Action item: Please repeat only the stretch of records running from the first line through the line that contains "state the sessions".

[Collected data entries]
=== Section Start ===

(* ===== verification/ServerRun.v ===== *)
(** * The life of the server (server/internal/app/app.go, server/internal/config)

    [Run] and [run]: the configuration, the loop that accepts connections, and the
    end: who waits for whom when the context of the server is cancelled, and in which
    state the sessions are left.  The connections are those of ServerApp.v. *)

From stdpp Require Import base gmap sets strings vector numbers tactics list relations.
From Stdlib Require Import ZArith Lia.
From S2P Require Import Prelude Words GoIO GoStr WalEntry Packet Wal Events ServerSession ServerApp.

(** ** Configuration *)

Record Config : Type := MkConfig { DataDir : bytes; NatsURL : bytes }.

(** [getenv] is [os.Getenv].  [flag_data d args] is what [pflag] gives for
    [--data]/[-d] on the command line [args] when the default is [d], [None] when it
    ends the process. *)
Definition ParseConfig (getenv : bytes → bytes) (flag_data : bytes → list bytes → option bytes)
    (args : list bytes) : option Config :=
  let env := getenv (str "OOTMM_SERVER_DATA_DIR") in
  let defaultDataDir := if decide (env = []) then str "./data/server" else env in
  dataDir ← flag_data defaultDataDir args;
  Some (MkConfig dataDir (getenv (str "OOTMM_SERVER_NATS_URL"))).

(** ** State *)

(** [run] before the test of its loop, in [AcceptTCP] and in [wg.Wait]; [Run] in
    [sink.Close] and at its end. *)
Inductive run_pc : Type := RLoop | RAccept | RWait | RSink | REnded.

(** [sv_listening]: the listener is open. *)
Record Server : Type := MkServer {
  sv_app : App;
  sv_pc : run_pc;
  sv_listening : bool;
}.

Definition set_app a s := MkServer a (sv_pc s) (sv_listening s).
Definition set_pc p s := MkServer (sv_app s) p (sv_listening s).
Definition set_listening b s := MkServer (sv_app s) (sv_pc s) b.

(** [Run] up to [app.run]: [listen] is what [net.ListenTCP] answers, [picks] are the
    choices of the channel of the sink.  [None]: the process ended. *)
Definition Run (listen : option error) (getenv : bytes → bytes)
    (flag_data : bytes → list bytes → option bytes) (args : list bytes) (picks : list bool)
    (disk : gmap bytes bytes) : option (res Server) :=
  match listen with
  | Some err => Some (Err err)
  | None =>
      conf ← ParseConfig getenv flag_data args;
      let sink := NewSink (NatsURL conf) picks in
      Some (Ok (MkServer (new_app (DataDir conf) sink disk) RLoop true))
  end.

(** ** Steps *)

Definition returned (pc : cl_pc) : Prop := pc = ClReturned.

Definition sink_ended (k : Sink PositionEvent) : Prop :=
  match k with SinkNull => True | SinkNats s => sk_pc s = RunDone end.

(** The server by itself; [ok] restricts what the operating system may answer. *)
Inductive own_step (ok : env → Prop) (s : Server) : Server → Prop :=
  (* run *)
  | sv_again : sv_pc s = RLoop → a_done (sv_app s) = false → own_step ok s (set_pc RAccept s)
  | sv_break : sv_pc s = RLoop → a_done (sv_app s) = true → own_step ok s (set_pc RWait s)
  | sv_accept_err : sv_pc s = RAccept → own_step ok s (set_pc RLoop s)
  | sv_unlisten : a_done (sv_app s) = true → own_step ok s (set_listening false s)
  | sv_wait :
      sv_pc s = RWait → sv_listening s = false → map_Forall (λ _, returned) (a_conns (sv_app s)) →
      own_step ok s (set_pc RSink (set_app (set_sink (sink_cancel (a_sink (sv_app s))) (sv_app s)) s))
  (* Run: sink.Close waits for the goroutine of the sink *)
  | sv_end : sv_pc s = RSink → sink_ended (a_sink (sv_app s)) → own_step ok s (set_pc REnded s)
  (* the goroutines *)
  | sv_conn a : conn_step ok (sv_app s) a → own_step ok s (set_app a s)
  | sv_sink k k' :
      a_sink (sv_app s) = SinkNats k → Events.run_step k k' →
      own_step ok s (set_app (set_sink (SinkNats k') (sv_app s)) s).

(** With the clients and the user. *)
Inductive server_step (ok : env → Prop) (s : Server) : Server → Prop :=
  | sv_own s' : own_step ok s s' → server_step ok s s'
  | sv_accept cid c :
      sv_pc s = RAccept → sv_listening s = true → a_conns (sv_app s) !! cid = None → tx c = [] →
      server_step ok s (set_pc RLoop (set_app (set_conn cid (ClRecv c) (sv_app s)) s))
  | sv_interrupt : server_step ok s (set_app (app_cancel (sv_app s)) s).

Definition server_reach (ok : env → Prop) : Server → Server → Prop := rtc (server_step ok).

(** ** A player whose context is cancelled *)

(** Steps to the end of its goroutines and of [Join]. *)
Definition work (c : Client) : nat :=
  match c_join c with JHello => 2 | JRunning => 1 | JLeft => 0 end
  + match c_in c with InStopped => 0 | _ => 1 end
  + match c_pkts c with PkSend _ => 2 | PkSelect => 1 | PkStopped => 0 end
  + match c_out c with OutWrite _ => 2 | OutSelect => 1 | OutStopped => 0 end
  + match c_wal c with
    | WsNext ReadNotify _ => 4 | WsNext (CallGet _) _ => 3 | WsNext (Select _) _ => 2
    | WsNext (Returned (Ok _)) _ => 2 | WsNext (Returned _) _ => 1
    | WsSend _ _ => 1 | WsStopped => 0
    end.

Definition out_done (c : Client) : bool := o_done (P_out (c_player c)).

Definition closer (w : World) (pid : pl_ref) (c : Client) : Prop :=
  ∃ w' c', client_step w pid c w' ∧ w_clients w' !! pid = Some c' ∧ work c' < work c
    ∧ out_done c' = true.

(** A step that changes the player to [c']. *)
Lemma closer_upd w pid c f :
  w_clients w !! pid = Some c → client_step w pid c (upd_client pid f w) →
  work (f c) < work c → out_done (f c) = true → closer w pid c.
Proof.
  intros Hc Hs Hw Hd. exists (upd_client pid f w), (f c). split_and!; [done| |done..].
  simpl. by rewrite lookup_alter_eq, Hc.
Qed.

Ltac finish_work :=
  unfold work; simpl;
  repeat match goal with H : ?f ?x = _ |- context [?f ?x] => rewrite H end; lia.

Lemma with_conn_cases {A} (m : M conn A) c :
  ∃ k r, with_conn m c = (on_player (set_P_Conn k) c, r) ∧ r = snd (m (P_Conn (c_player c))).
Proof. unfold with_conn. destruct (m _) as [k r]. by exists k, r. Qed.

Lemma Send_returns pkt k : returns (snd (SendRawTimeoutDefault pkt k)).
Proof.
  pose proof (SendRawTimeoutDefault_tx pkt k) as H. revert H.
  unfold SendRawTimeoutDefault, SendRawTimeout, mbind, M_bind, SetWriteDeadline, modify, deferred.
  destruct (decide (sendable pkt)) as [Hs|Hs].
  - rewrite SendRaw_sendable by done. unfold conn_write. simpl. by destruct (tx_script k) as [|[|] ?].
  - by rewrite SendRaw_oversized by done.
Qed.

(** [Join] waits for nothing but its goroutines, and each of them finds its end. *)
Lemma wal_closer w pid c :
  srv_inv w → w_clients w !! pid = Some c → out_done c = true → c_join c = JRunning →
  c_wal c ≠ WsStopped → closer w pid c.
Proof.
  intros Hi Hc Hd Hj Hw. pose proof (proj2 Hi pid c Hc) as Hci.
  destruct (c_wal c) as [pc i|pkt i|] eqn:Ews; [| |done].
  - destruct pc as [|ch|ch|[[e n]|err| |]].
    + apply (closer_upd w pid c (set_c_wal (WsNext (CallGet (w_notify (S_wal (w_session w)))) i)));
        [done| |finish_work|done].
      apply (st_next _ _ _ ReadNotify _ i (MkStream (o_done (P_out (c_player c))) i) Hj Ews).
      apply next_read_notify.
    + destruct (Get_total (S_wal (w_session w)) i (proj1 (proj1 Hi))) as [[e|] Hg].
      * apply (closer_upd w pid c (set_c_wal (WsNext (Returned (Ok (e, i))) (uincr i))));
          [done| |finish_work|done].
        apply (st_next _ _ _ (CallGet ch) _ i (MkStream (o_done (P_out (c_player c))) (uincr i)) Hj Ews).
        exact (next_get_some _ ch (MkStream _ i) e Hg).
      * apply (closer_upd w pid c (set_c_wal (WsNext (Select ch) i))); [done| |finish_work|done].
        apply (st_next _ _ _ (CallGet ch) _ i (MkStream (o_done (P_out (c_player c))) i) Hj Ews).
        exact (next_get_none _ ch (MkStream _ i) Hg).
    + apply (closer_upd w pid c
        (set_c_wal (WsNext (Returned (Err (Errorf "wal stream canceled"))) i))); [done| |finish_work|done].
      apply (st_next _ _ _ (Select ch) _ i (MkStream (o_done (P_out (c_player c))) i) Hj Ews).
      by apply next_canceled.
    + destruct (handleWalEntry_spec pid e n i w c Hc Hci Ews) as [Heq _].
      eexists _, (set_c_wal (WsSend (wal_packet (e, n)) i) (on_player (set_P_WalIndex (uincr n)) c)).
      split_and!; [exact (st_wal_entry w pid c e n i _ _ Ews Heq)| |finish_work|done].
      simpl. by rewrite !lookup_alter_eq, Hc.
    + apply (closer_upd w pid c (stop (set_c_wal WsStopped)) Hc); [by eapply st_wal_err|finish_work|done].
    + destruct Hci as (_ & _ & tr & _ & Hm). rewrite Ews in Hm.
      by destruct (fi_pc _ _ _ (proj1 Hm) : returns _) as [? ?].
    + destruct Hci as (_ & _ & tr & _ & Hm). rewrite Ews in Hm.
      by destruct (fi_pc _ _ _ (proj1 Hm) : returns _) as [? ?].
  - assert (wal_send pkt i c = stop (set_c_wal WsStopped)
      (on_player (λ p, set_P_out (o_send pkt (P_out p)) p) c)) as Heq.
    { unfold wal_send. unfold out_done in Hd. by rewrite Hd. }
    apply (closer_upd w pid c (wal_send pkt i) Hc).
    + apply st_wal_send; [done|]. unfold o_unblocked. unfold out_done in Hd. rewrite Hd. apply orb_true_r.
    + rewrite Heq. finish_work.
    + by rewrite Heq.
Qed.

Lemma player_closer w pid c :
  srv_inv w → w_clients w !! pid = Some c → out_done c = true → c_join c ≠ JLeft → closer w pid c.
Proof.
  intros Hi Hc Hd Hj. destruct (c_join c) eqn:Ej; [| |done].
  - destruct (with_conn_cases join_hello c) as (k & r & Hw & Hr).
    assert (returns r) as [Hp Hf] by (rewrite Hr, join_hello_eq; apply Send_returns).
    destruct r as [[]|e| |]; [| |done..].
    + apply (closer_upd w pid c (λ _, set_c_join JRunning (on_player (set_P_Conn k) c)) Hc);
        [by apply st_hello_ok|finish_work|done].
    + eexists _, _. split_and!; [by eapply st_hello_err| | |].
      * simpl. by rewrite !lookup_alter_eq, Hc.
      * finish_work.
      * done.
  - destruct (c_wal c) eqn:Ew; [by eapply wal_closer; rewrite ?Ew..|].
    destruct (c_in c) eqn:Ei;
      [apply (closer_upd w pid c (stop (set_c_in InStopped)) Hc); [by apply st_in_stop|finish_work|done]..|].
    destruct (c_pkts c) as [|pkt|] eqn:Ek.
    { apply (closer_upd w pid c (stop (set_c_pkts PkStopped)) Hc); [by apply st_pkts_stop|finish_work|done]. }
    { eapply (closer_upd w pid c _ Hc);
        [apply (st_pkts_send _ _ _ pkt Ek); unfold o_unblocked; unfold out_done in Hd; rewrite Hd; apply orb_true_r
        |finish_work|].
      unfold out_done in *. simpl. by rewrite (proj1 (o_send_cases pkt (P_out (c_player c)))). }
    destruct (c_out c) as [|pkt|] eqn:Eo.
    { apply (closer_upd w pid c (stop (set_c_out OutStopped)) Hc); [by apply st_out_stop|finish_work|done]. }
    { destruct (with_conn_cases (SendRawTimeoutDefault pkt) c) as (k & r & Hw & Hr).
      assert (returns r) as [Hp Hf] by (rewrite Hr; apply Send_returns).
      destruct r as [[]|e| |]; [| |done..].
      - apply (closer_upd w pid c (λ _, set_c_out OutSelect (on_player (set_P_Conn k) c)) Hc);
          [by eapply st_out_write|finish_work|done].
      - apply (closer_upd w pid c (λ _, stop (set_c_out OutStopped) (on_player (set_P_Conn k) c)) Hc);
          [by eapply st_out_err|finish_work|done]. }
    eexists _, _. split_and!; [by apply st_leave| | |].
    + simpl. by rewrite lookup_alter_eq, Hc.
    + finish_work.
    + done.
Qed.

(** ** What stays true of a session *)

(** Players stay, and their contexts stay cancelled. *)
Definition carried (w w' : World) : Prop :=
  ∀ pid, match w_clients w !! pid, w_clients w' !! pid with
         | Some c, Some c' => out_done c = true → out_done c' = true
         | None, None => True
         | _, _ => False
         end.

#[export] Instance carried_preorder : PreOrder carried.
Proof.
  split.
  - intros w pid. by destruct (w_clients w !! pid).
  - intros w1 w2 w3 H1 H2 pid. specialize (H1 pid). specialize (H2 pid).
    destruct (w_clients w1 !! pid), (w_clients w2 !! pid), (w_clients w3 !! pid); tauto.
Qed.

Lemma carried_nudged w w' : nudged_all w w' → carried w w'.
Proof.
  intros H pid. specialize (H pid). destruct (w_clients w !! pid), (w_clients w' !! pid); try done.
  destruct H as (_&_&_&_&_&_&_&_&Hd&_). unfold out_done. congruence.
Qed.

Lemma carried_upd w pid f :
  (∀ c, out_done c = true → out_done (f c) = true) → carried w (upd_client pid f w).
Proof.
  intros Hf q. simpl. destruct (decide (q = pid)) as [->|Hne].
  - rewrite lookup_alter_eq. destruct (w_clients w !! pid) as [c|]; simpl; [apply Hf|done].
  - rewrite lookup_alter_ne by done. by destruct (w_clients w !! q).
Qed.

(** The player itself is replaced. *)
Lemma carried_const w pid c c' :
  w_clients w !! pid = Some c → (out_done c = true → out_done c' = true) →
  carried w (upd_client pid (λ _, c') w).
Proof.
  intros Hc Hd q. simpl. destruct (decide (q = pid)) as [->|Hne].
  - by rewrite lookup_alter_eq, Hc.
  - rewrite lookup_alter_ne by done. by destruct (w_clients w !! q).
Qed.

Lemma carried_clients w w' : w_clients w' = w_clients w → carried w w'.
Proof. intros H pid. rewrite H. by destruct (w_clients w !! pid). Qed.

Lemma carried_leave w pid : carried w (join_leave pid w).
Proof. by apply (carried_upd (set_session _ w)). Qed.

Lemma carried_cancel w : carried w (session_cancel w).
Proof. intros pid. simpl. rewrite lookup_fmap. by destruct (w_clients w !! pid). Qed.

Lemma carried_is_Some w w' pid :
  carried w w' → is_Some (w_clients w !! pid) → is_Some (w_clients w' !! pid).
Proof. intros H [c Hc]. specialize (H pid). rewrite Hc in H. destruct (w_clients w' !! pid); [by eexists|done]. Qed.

=== Section End ===

Task output:
(* ===== verification/ServerRun.v ===== *)
(** * The life of the server (server/internal/app/app.go, server/internal/config)

    [Run] and [run]: the configuration, the loop that accepts connections, and the
    end: who waits for whom when the context of the server is cancelled, and in which
    state the sessions are left.  The connections are those of ServerApp.v. *)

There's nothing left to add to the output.